Collagen supplements often have hydrolyzed forms of collagen that have already been broken down into peptides that are more "bioavailable", meaning they are easier for our body to absorb and utilize, and might help mitigate the natural decline in collagen production. It's always important to research the ingredients of the supplements you're looking to take, as not every manufacturer uses the same ingredients.

Is it safe to take collagen?

As with most supplements, side effects are rare and there are not many known risks associated with collagen supplements, but we can't say for sure that they don't exist.

Some women report digestive disturbances like heartburn, a bad taste left in the mouth, and feelings of fullness. Ingredients are widely varied and some are made with common food allergens like fish or eggs, so be sure to check your specific supplement for allergy warnings or ingredients that you know don’t agree with you, and as always check any with your doctor about your supplement regimen.

How much should I be taking?

Health authorities haven’t issued official guidelines on dosing, but a 2019 review of clinical studies found that 2.5–15 grams of hydrolyzed collagen peptides are safe and effective for daily use. However, it’s always best to start small and adjust as needed!

Collagen supplements: powdered vs. pill vs. liquid

You can buy collagen supplements in many different forms now but it’s really about what works best for your diet and lifestyle! This breakdown will help you understand which type may be right for you:

Powdered collagen

Powdered collagen is generally made from collagen peptides that are easily absorbed and offer a bigger protein punch compared to other collagen forms — with many two-scoop servings providing around 18 grams of collagen.

Why it may be right for you:

  • Powder can easily be added to other foods to include it in your daily diet, so if you like more control over dosing and what you add it to, then powdered collagen may the best option for you.

Collagen pills

Pill forms of collagen can either be tablets or capsules and are typically coated in a casing that must be dissolved by the stomach first before absorbing the protein. This means that your body needs to do a bit of extra work, so it might not be as easily absorbed as other forms such as liquid collagen.

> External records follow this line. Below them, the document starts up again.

Lemma rename_references_moved acc from to d db db' :
  NoDup (ArchivePolicy.pr_account <$> policies db) ->
  rename_references acc from to d db = Ok db' -> moved acc (one from to) [from] db db'.
Proof using Hjson Hpolicy.
  intros Hnd (fs & Hfs & H)%bind_Ok. apply bind_Ok in H as (rs & Hrs & H). apply bind_Ok in H as (ps & Hps & [= <-]).
  split; cbn.
  - by eapply rename_folder_names.
  - by apply rename_tables.
  - unfold delete_where. apply list_filter_iff. intros r. unfold is_ref.
    rewrite andb_false_iff, !bool_decide_eq_false, list_elem_of_singleton. destruct (decide (r_account r = acc)); tauto.
  - apply rename_rules_moved.
  - by apply rename_policies_moved.
Qed.

Lemma moved_accounts acc f t t' :
  Forall2 (moved_policy acc f) t t' -> ArchivePolicy.pr_account <$> t' = ArchivePolicy.pr_account <$> t.
Proof. induction 1 as [|r r' t t' [Ha _] _ IH]; [done|]. cbn. by rewrite Ha, IH. Qed.

Lemma rename_all_moved acc d rs db db' :
  NoDup (ArchivePolicy.pr_account <$> policies db) ->
  rename_all acc d rs db = Ok db' -> moved acc (follow rs) rs.*1 db db'.
Proof using Hjson Hpolicy.
  revert db. induction rs as [|[from to] rs IH]; intros db Hnd; cbn [FolderMove.rename_all].
  - intros [= <-]. split; cbn.
    + rewrite <- (list_fmap_id (names (folders db))) at 1. apply list_fmap_ext. intros i [a n] _.
      unfold moved_name. cbn. by destruct (bool_decide (a = acc)).
    + rewrite <- (list_fmap_id (refs db)) at 1. apply list_fmap_ext. intros i [n t] _. unfold moved_table. cbn. f_equal.
      rewrite <- (list_fmap_id t) at 1. apply list_fmap_ext. intros j r _. unfold moved_ref, set_folder.
      destruct (bool_decide _); by destruct r.
    + symmetry. apply keep_all. intros r [_ ?%elem_of_nil]. done.
    + apply Forall_Forall2_diag, Forall_true. intros r. split_and!; [done|done|]. case_bool_decide; [|done].
      destruct (from_str (ru_definition r)) as [rule|]; [|done]. cbn. f_equal. symmetry. by apply rename_rule_same.
    + apply Forall_Forall2_diag, Forall_true. intros r. apply moved_policy_same. intros p _ _. by apply rename_policy_same.
  - intros (db1 & H1 & H2)%bind_Ok. apply rename_references_moved in H1; [|done].
    apply IH in H2; [|by rewrite (moved_accounts _ _ _ _ (m_policies _ _ _ _ _ H1))].
    destruct H1, H2. split; cbn [follow foldl].
    + rewrite m_names1, m_names0, <- list_fmap_compose. apply list_fmap_ext. intros i n _. apply moved_name_compose.
    + rewrite m_refs1, m_refs0, <- list_fmap_compose. apply list_fmap_ext. intros i n _. apply moved_table_compose.
    + rewrite m_hits1, m_hits0, list_filter_filter. apply list_filter_iff. intros r. cbn.
      rewrite list_elem_of_singleton, elem_of_cons. tauto.
    + eapply Forall2_trans; [|exact m_rules0|exact m_rules1]. intros a b c. apply moved_rule_compose.
    + eapply Forall2_trans; [|exact m_policies0|exact m_policies1]. intros a b c. apply moved_policy_compose.
Qed.
(* ===== verification/ReceiptLaws.v ===== *)
(** * What is true of read receipts

    The routines of [ReadReceipts.v] at once ([Pool.v]): over SMTP a receipt
    goes at most once for a message, and only where it may; over an Exchange
    or Graph account an answer that is lost lets it go twice. *)
From S2P Require Import Prelude.
From S2P Require Import Text.
From S2P Require Import Json.
From S2P Require Import Table.
From S2P Require Import Program.
From S2P Require Import Pool.
From S2P Require Import ReadReceipts.
#[local] Open Scope Z_scope.
#[local] Open Scope prog_scope.

Module ReceiptLaws.
Import ReadReceipts.

(** ** What the calls may do *)

Record World := { rows : list Row; delivered : list (text * Mdn) }.

(** What the rest of the system may answer, at one moment or another: the
    messages, the folders' roles, the settings and the accounts. *)
Record Env := {
  mail : text -> text -> Z -> Message -> Prop;
  role_of : text -> text -> result text text -> Prop;
  settings : result text Value -> Prop;
  creds_of : text -> Creds -> Prop
}.

(** A section under the lock of [engine.db] does what it says or fails with
    nothing done.  A submission that was accepted has been delivered, one
    whose answer was lost may have been, and no other has; the SMTP
    transaction marks an answer that was lost, and nothing marks one of
    Exchange or Graph. *)
Definition does (env : Env) (X : Type) (e : Ev X) : World -> World -> X -> Prop :=
  match e in Ev X return World -> World -> X -> Prop with
  | ReadCachedOrFetch a f u => fun w w' r =>
      w' = w /\ match r with Ok m => mail env a f u m | Err _ => True end
  | FolderRole a f => fun w w' r => w' = w /\ role_of env a f r
  | SettingsGet _ => fun w w' r => w' = w /\ settings env r
  | WithDb f => fun w w' r =>
      (exists t x, f (rows w) = Ok (t, x) /\ w' = {| rows := t; delivered := delivered w |} /\ r = Ok x) \/
      (exists e, w' = w /\ r = Err e)
  | EnsureValidCreds a => fun w w' r => w' = w /\ match r with Ok c => creds_of env a c | Err _ => True end
  | SelfAddrs _ => fun w w' _ => w' = w
  | ResolveSendFrom _ _ _ => fun w w' _ => w' = w
  | WriteMime _ => fun w w' _ => w' = w
  | Submit route a mdn _ => fun w w' r => exists n,
      w' = {| rows := rows w; delivered := delivered w ++ replicate n (a, mdn) |} /\
      match r with
      | Ok _ => n = 1%nat
      | Err e => (n <= 1)%nat /\ (lost e = false -> n = 0%nat) /\
                 marked e = match route with Smtp => lost e | WriteSession => false end
      end
  end.

Section OneMessage.
Context {U : Unicode} {M : Mailparse} (env : Env).
Context (clicked : text -> text -> Z -> Prop).
Context (a k : text).

(** The message [k] of the account [a]: a routine that has claimed its
    receipt, of which nothing has gone, or any other. *)
Inductive Phase := Idle | Own.

Definition recorded (t : list Row) : option Answer := answered_key t a k.
Definition about (d : text * Mdn) : Prop := d.1 = a /\ key (original_message_id d.2) = k.
#[local] Instance about_dec d : Decision (about d).
Proof. unfold about. apply _. Defined.
Definition count (l : list (text * Mdn)) : nat := length (base.filter about l).
#[local] Arguments count : simpl never.

(** Why a receipt went: the person asked, or chose "always" and nothing is
    against it. *)
Definition justified (acc : text) (mdn : Mdn) : Prop := exists folder uid m r,
  mail env acc folder uid m /\ receipt m = Some r /\
  original_message_id mdn = m_message_id m /\ mdn_to mdn = notify_to r /\
  match mode mdn with
  | Manual => clicked acc folder uid
  | Automatic =>
      (exists prefs, settings env prefs /\ policy_of prefs = Always) /\ caution r = None /\
      exists role, role_of env acc folder role /\ role <> Ok (lit "junk")
  end.

(** What a routine in a phase may do to the record of the message. *)
Definition allowed (ph ph' : Phase) (s s' : option Answer) : Prop :=
  match ph, ph' with
  | Idle, Idle => s' = s \/ (s = None /\ s' = Some Declined)
  | Idle, Own => s = None /\ s' = Some Sent
  | Own, Idle => s' = None
  | Own, Own => False
  end.
Lemma find_exists {A} (p : A -> bool) (l : list A) : is_Some (List.find p l) <-> exists x, x ∈ l /\ p x = true.
Proof.
  split.
  - intros [x H]. apply find_some in H as [Hx Hp]. exists x. by rewrite list_elem_of_In.
  - intros (x & Hx & Hp). destruct (List.find p l) as [y|] eqn:E; [by exists y|].
    apply list_elem_of_In in Hx. rewrite (find_none _ _ E x Hx) in Hp. done.
Qed.

Lemma filter_nonempty {A} (p : A -> bool) (l : list A) : List.filter p l <> [] <-> exists x, x ∈ l /\ p x = true.
Proof.
  split.
  - destruct (List.filter p l) as [|x r] eqn:E; [done|]. intros _. exists x.
    rewrite list_elem_of_In. apply filter_In. rewrite E. by left.
  - intros (x & Hx & Hp) He. apply list_elem_of_In in Hx. assert (In x (List.filter p l)) as H by by apply filter_In.
    by rewrite He in H.
Qed.

(** A sure answer, and one that is only possible. *)
Definition sure (row : Row) (e : Evidence) : Prop := doubt e = [] /\ e_message_id e ∉ w_not_replies row.
Definition doubtful (row : Row) (e : Evidence) : Prop := doubt e <> [] /\ e_message_id e ∉ w_not_replies row.

(** A record is judged by exactly the messages that answer it.  For a
    record the person has neither settled nor ruled on, and whose id has
    neither a percent sign nor a backslash: it is answered if some message
    that answers it comes from a recipient who reads replies and was not
    ruled out, possibly answered if there is none and one that is in doubt
    was not ruled out, and waiting otherwise.  The query, the order of the
    messages and their copies in several folders make no difference. *)
Theorem judged_by_the_mail db row now :
  37 ∉ w_message_id row -> 92 ∉ w_message_id row ->
  (forall m, m ∈ Messages.messages db -> later row m = true -> is_ascii (replies_to m) = true) ->
  copies_agree db row -> w_confirmed row = [] -> w_state row <> lit "done" -> w_state row <> lit "cancelled" ->
  let found P := exists m, answers db row m /\ P (evidence_of row m) in
  (status (judge db row now) = lit "answered" <-> found (sure row)) /\
  (status (judge db row now) = lit "possible" <-> ~ found (sure row) /\ found (doubtful row)) /\
  (status (judge db row now) = lit "waiting" <-> ~ found (sure row) /\ ~ found (doubtful row)).
Proof using Hlower.
  intros Hp Hb Ha Hag Hc Hd1 Hd2 found.
  assert (forall m m', id_of m = id_of m' -> from_of m = from_of m' ->
    doubt (evidence_of row m) = doubt (evidence_of row m') /\
    e_message_id (evidence_of row m) = e_message_id (evidence_of row m')) as Hsame.
  { intros m m' Hi Hf. unfold evidence_of. cbn. by rewrite Hi, Hf. }
  pose proof (evidence_spec db row (sure row) Hp Hb Ha Hag) as Hsure.
  pose proof (evidence_spec db row (doubtful row) Hp Hb Ha Hag) as Hdoubt.
  fold (found (sure row)) in Hsure. fold (found (doubtful row)) in Hdoubt.
  rewrite <- Hsure by (intros m m' Hi Hf [H1 H2]; unfold sure; by destruct (Hsame m m' Hi Hf) as [<- <-]).
  rewrite <- Hdoubt by (intros m m' Hi Hf [H1 H2]; unfold doubtful; by destruct (Hsame m m' Hi Hf) as [<- <-]).
  clear Hsure Hdoubt Hsame. unfold judge. rewrite Hc. cbn [is_empty negb status].
  rewrite !(bool_decide_false (w_state row = _)) by done. cbn [orb].
  set (fd := List.find _ _).
  assert (is_Some fd <-> exists e, e ∈ evidence db row /\ sure row e) as Hfd.
  { unfold fd. rewrite find_exists. apply exist_proper. intros e. unfold sure.
    rewrite andb_true_iff, negb_true_iff, bool_decide_eq_false. unfold is_empty. destruct (doubt e); naive_solver. }
  rewrite <- Hfd. destruct fd as [e|].
  { assert (is_Some (Some e)) by (by exists e). naive_solver. }
  assert (~ is_Some (None : option Evidence)) as Hn by (by intros []).
  set (ps := List.filter _ _).
  assert (ps <> [] <-> exists e, e ∈ evidence db row /\ doubtful row e) as Hps.
  { unfold ps. rewrite filter_nonempty. apply exist_proper. intros e. unfold doubtful.
    rewrite andb_true_iff, !negb_true_iff, bool_decide_eq_false. unfold is_empty. destruct (doubt e); naive_solver. }
  rewrite <- Hps. destruct ps as [|e ps]; naive_solver.
Qed.

(** ** Reminders *)

Lemma remind_each_marks now rows : forall db r,
  r ∈ awaiting (remind_each now rows db).1 -> reminded_at r = None ->
  r ∈ awaiting db /\ forall q, q ∈ rows -> is_record (account q) (message_id q) r = false.
Proof.
  induction rows as [|q rows IH]; intros db r; cbn [remind_each]; [intros H _; split; [done|]; by intros q ?%elem_of_nil|].
  destruct (remind_each now rows _) as [db' due] eqn:E. cbn [fst]. intros Hr Hn.
  destruct (IH (with_awaiting (update (is_record (account q) (message_id q)) (reminded now) (awaiting db)) db) r) as [Hin Hq];
    [by rewrite E|done|]. cbn in Hin. apply elem_of_update in Hin as (x & Hx & ->).
  destruct (is_record (account q) (message_id q) x) eqn:Ex; [done|]. split; [done|].
  intros y [->|Hy]%elem_of_cons; [done|by apply Hq].
Qed.

(** What was handed out is marked, and is not due again until it is asked for anew. *)
Lemma reminded_once db now now' r :
  r ∈ select (is_due now) (awaiting db) ->
  r ∉ select (is_due now') (awaiting (due_reminders db now).1) /\
  forall r', r' ∈ select (is_due now') (awaiting (due_reminders db now).1) -> is_record (account r) (message_id r) r' = false.
Proof.
  intros Hr. assert (forall r', r' ∈ select (is_due now') (awaiting (due_reminders db now).1) ->
    is_record (account r) (message_id r) r' = false) as Hall.
  { intros r' [Hin Hd]%elem_of_select. unfold is_due in Hd.
    apply andb_true_iff in Hd as [_ Hn%bool_decide_eq_true].
    by apply (remind_each_marks now _ db r' Hin Hn). }
  split; [|exact Hall]. intros Hin. specialize (Hall r Hin). unfold is_record in Hall.
  by rewrite !bool_decide_true in Hall.
Qed.
End Judged.

(** ** A mailbox *)

#[local] Existing Instance ascii_unicode.
#[local] Instance no_recipients : RecipientsJson := fun _ => None.

(** The person, Ann, waits for Bob's answer to the message [id]. *)
Definition waiting_for (id : text) : Row :=
  {| w_account := lit "ann"; w_message_id := id; w_thread_key := lit "t1"; w_subject := lit "Sale";
     w_recipients := [lit "bob@example.org"]; w_sent_at := 100; w_remind_at := None; w_state := lit "waiting";
     w_not_replies := []; w_confirmed := [] |}.

(** Bob's answer, which the server filed in a conversation of its own. *)
Definition bobs_answer (id : text) : Messages.Row :=
  {| Messages.id := 1; Messages.account := lit "ann"; Messages.row_folder := lit "INBOX"; Messages.msg_id := lit "7";
     Messages.row_uid := 7; Messages.row_subject := Some (lit "Your sale"); Messages.row_from_name := Some (lit "Bob");
     Messages.row_from_addr := Some (lit "Bob@Example.org"); Messages.row_date := 200; Messages.row_seen := 0;
     Messages.row_starred := 0; Messages.row_thread_key := Some (lit "t2"); Messages.json_to := None;
     Messages.json_cc := None; Messages.json_message_id := Some (lit "<b1@example.org>");
     Messages.json_in_reply_to := Some (lit "<" ++ id ++ lit ">"); Messages.row_has_attachments := None;
     Messages.row_priority := None; Messages.row_category := None |}.
Lemma good_does clock X (e : Ev X) w w' x : does X e w w' x -> may e w -> good clock w -> good clock w'.
Proof.
  intros [(_ & _ & ->)|[(why & _ & ->)|(_ & db' & (Hf & Hs & Hk) & ->)]] Hmay Hg; [|done|].
  - destruct (gives_cases e) as [He|(a & i & s & He)].
    { apply (good_same _ w); [by apply answer_tables|by rewrite He, app_nil_r|done]. }
    destruct (gives_marks _ (w_db w) _ _ _ He) as (now & Hev & Hcal & Hf). destruct Hg as [[Hone Hc] [Ht Hg]].
    assert (recorded (w_db w) \/ (a, i, s) = k -> recorded (answer e (w_db w)).1) as Hrec.
    { intros Hr. unfold recorded. rewrite Hf. apply mark_recorded. tauto. }
    unfold good, kept_once, stored in *. cbn [w_db w_given]. rewrite Hev, Hcal, He, times_app, times_cons.
    unfold may, stored in Hmay. rewrite He in Hmay.
    change (times []) with 0%nat. case_decide as E.
    + destruct (Hmay _ (list_elem_of_here _ _) E) as [Hst Hz]. split_and!; [done..|lia|]. intros _. split; [done|]. auto.
    + split_and!; [done..|lia|]. rewrite !Nat.add_0_r. intros Hp. destruct (Hg Hp) as [Hst [|]]; split; auto.
  - destruct Hg as (Hone & Ht & Hg). split_and!; [by apply Hk|done|]. intros Hp. destruct (Hg Hp) as [Hst Hr].
    split; [by apply Hs|]. unfold recorded in *. cbn. by rewrite Hf.
Qed.
(** C16. An hour's gap, with the event on at its end. *)
Lemma a_reminder_is_told_witness :
  reminder_detail (show_ymd := ymd) acct (event (timed "cal" "standup" nine)) utc (nine + 1200)
    ∈ reminders (exec (fun X => @answer _ _ X) (look (show_ymd := ymd) [acct] (nine + 1200) utc) one_event).2.
Proof.
  set (run := exec _ _ _).
  refine (proj2 (proj2 (a_reminder_is_told (show_ymd := ymd) acct (nine + 1200) utc [acct] {| p_at := nine - 3600; p_offset := 0 |}
    (timed "cal" "standup" nine) (on_calendar "cal") {| fire_at := nine - 900; t_start := nine; t_end := nine + 3600 |}
    one_event run.1 run.2 0 utc_near _ _ _ _ _ _ _ _ _ _ _ _ _ _ _ _))).
  1: apply NoDup_singleton.
  1: by left.
  1-2: unfold nine; lia.
  1-3: vm_compute; reflexivity.
  1-2: by left.
  1-4: vm_compute; reflexivity.
  1-2: vm_compute; discriminate.
  apply surjective_pairing.
Defined.

(** One event kept in two calendars of an account, as an invitation
    filed in both is, rings twice in one look, although a look is said to
    give each reminder once: the record that it was given is read before
    either is written. *)
Example two_calendars_ring_twice :
  let db := before_nine [timed "work" "uid@1792486800" nine; timed "home" "uid@1792486800" nine] [on_calendar "work"; on_calendar "home"] in
  NoDup ((fun r => (e_account r, calendar_id (event r), id (event r))) <$> calendar_events db) /\
  exists d, reminders (exec (fun X => @answer _ _ X) (look (show_ymd := ymd) [acct] nine utc) db).2 = [d; d].
Proof.
  split.
  - apply (bool_decide_unpack _). vm_compute. exact I.
  - eexists. vm_compute. reflexivity.
Qed.
End ReminderDemo.
(** What the calls of a fetch are made with. *)
Definition allowed (w : World) {X} (e : Ev X) : Prop :=
  match e with
  | Dele n => forall u, (n, u) ∈ session w -> justified w u
  | Known a | StoredAlready a _ _ | NoteOnly a _ _ _ | ToDelete a _ _ | MarkDeleted a _ => a = account
  | Store a raw => a = account /\ (calm -> raw ∉ stored w /\ findable raw)
  | Note a uidl digest _ _ => a = account /\ content uidl ∈ stored w /\ digest = sha256_hex (content uidl)
  | _ => True
  end.

Context (Hperson : forall d d', person d d' -> seen_of d' = seen_of d).

Lemma seen_of_note_only uidl digest now d r : r ∈ seen_of (note_only account uidl digest now d) ->
  r ∈ seen_of d \/ s_uid r = None.
Proof.
  unfold seen_of, note_only. case_match; [by left|]. cbn [pop3_seen set_seen]. rewrite !elem_of_select, elem_of_app, list_elem_of_singleton.
  intros [[Hr| ->] Ha]; [by left|by right].
Qed.

Lemma seen_of_note uidl digest uid now d r : r ∈ seen_of (note account uidl digest uid now d) ->
  r ∈ seen_of d \/ r = {| s_account := account; s_uidl := uidl; s_hash := digest; s_uid := Some uid;
                          s_fetched_at := now; s_deleted_on_server := false |}.
Proof.
  unfold seen_of, note, insert_or_replace. cbn [pop3_seen set_seen]. rewrite !elem_of_select, elem_of_app, elem_of_delete_where, list_elem_of_singleton.
  naive_solver.
Qed.

Lemma seen_of_mark uidl d r : r ∈ seen_of (mark_deleted account uidl d) -> exists r0, r0 ∈ seen_of d /\
  s_uidl r = s_uidl r0 /\ s_hash r = s_hash r0 /\ s_uid r = s_uid r0 /\ s_fetched_at r = s_fetched_at r0.
Proof.
  unfold seen_of, mark_deleted. cbn [pop3_seen set_seen]. rewrite elem_of_select, elem_of_update. intros [(r0 & Hr0 & ->) Ha].
  exists r0. rewrite elem_of_select. split; [|by case_match]. split; [done|]. by case_match.
Qed.

(** What is held stays held. *)
Lemma stored_already_more d d' raw digest :
  LocalArchive.archive_messages (store d) ⊆ LocalArchive.archive_messages (store d') ->
  LocalArchive.messages (store d) ⊆ LocalArchive.messages (store d') ->
  stored_already d account raw digest = true -> stored_already d' account raw digest = true.
Proof.
  intros Ha Hm. unfold stored_already. rewrite !andb_true_iff. intros [? Hx]. split; [done|].
  apply existsb_elem in Hx as (a & Hin & Hx). apply existsb_elem. exists a. split; [auto|].
  rewrite !andb_true_iff in *. destruct Hx as [[? Hr] ?]. split_and!; try done.
  apply existsb_elem in Hr as (m & Hm' & Hx). apply existsb_elem. exists m. auto.
Qed.

Lemma held_more d d' raw : (noted_hash d raw -> noted_hash d' raw) ->
  LocalArchive.archive_messages (store d) ⊆ LocalArchive.archive_messages (store d') ->
  LocalArchive.messages (store d) ⊆ LocalArchive.messages (store d') -> held d raw -> held d' raw.
Proof. intros Hn Ha Hm [Hh|Hh]; [left; auto|right; by eapply stored_already_more]. Qed.

Lemma once_more w w' : once w -> stored w' = stored w -> (forall raw, held (db w) raw -> held (db w') raw) -> once w'.
Proof. intros [Hn Hh] He Hm. split; [by rewrite He|]. rewrite He. eapply Forall_impl; [exact Hh|auto]. Qed.

Lemma stored_is_found d raw : findable raw -> LocalArchiveLaws.room 1 (store d) ->
  let s := (LocalArchive.store_message account INBOX raw false false (store d)).1 in
  held (set_store s d) raw /\ forall other, held d other -> held (set_store s d) other.
Proof.
  intros [Hne Hid] Hroom. cbn zeta. destruct (LocalArchiveLaws.store_adds account INBOX raw false false (store d) 0 Hroom) as (Ha & Hm & _).
  cbn zeta in Ha, Hm. set (s := (LocalArchive.store_message _ _ _ _ _ _).1) in *. split.
  - right. unfold stored_already. cbn [store set_store]. rewrite Ha, Hm. apply andb_true_iff. split.
    + destruct (LocalArchive.header_id raw); [done|]. done.
    + apply existsb_elem. eexists. split; [apply elem_of_app; right; by left|]. cbn [LocalArchive.a_account LocalArchive.a_raw
        LocalArchive.a_folder LocalArchive.a_uid]. rewrite !bool_decide_true, andb_true_r by done. cbn [andb].
      apply existsb_elem. eexists. split; [apply elem_of_app; right; by left|]. apply andb_true_iff.
      unfold LocalArchive.is_message, LocalArchive.in_folder. cbn. rewrite !bool_decide_true by done. rewrite Z.eqb_refl.
      split; [done|]. by rewrite bool_decide_true by by rewrite Hid.
  - intros other. apply held_more; [done| |]; cbn [store set_store]; rewrite ?Ha, ?Hm; intros x Hx; apply elem_of_app; by left.
Qed.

Why it may be right for you:

  • Pills are quite convenient and don’t require any additional food or drink preparation. They generally have a lower collagen amount per pill, which is helpful if you want to start slow and adjust over time.

Liquid collagen

Liquid collagen commonly comes as premade collagen drinks, shots, or bone broth and tends to be made from collagen peptides, allowing them to be absorbed more easily. Since this form of collagen is already broken down into peptides and doesn’t have a casing to digest, it may be more easily digestible than other forms and lead to better absorption.

Why it may be right for you:

  • Liquid collagen is likely to be the easiest absorbed and can easily be taken on the go.

How long will it take to see results?

An important thing to remember about collagen supplements, regardless of type,  is that you often need to be consistent if you want to see results. A little extra collagen here and there likely won’t make a huge difference in your overall health and wellbeing, but research shows if you keep it up for 12 weeks or more you’ll be more likely to see some of the benefits!